3D Tumor Models—Nanomedicine in the Third Dimension

Abstract

Over the past decades, impressive breakthroughs have been made in cancer therapies. Namely, the development of multifunctional nanomaterials with enhanced efficacy and reduced side effects has marked a significant step forward in cancer research. However, the promising results observed in preclinical studies show low translatability into the clinic, due to a lack of adequate preclinical models that faithfully mimic the complex tumor microenvironment. Cancer research and drug screening are traditionally performed on 2D in vitro monolayer cultures and subsequently validated in in vivo animal models. Nonetheless, oversimplistic 2D cultures do not accurately represent the physiological 3D tumor architecture and lack adequate cell–cell and cell–matrix interactions. Meanwhile, animal models fail to properly replicate the human tumor microenvironment and are associated with high variability, costs, and ethical limitations. The 3D cell culture systems are a growing area of research to bridge the gap between traditional 2D drug-screening platforms/animal models, and the human body.
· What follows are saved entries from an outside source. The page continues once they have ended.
(** * Chains of waiting threads *)

(** Thread [t] waits for a mutex that [o] owns. *)
Definition blocked (s : msys) (t o : nat) : Prop :=
  ∃ m, t ∈ suspend_thread (mx s m) ∧ owner (mx s m) = Some o.

Definition acyclic (R : nat → nat → Prop) : Prop := ∀ t, ¬ tc R t t.

(** On a cycle every node has a successor, so edges to nodes without one do not matter. *)
Lemma acyclic_mono (R R' : nat → nat → Prop) :
  (∀ a b c, R' a b → R' b c → R a b) → acyclic R → acyclic R'.
Proof.
  intros Hsub HR t Ht. apply (HR t).
  assert (∀ a b, tc R' a b → (∃ c, R' b c) → tc R a b) as Hall.
  { induction 1 as [a b Hab | a b c Hab Hbc IH]; intros [d Hd].
    - apply tc_once. by eapply Hsub.
    - destruct (IH (ex_intro _ _ Hd)) as [? ? Hb | ]; (eapply tc_l; [|by apply IH; eexists]); inversion Hbc; subst; by eapply Hsub. }
  apply Hall; [done |]. inversion Ht; eauto.
Qed.

(** One more edge, whose target does not lead to its source. *)
Lemma acyclic_add (R R' : nat → nat → Prop) t o :
  (∀ a b, R' a b → R a b ∨ (a = t ∧ b = o)) → ¬ rtc R o t → acyclic R → acyclic R'.
Proof.
  intros Hsub Hno HR u Hu.
  assert (∀ a b, rtc R' a b → rtc R a b ∨ (rtc R a t ∧ rtc R o b)) as Hall.
  { induction 1 as [a | a b c Hab Hbc IH]; [by left |]. destruct (Hsub a b Hab) as [HR1 | [-> ->]].
    - destruct IH as [IH | [IH1 IH2]]; [left | right]; try split; try done; by eapply rtc_l.
    - destruct IH as [IH | [IH1 IH2]]; right; done. }
  assert (∃ v, R' u v ∧ rtc R' v u) as (v & Huv & Hvu).
  { inversion Hu; subst; [by exists u; split; [|apply rtc_refl] |]. exists y. split; [done |]. by apply tc_rtc. }
  destruct (Hsub u v Huv) as [HR1 | [-> ->]].
  - destruct (Hall v u Hvu) as [H1 | [H1 H2]]; [by apply (HR u); eapply tc_rtc_r; [apply tc_once |] |].
    apply Hno. etrans; [exact H2 |]. by eapply rtc_l.
  - destruct (Hall o t Hvu) as [H1 | [H1 H2]]; done.
Qed.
These tridimensional cancer models better recapitulate in vivo tumor features and have demonstrated more clinically relevant therapeutic responses in comparison with 2D and animal models. This chapter provides a comprehensive overview of the available 3D cancer cell models to date, including scaffold-free and scaffold-based techniques for tumor spheroid formation, a description of patient-derived tumor organoids/tumoroids, and 3D microfluidic-based strategies. In doing so, we pinpoint each model's main advantages and disadvantages and highlight their relevance as preclinical models for nanomedicine.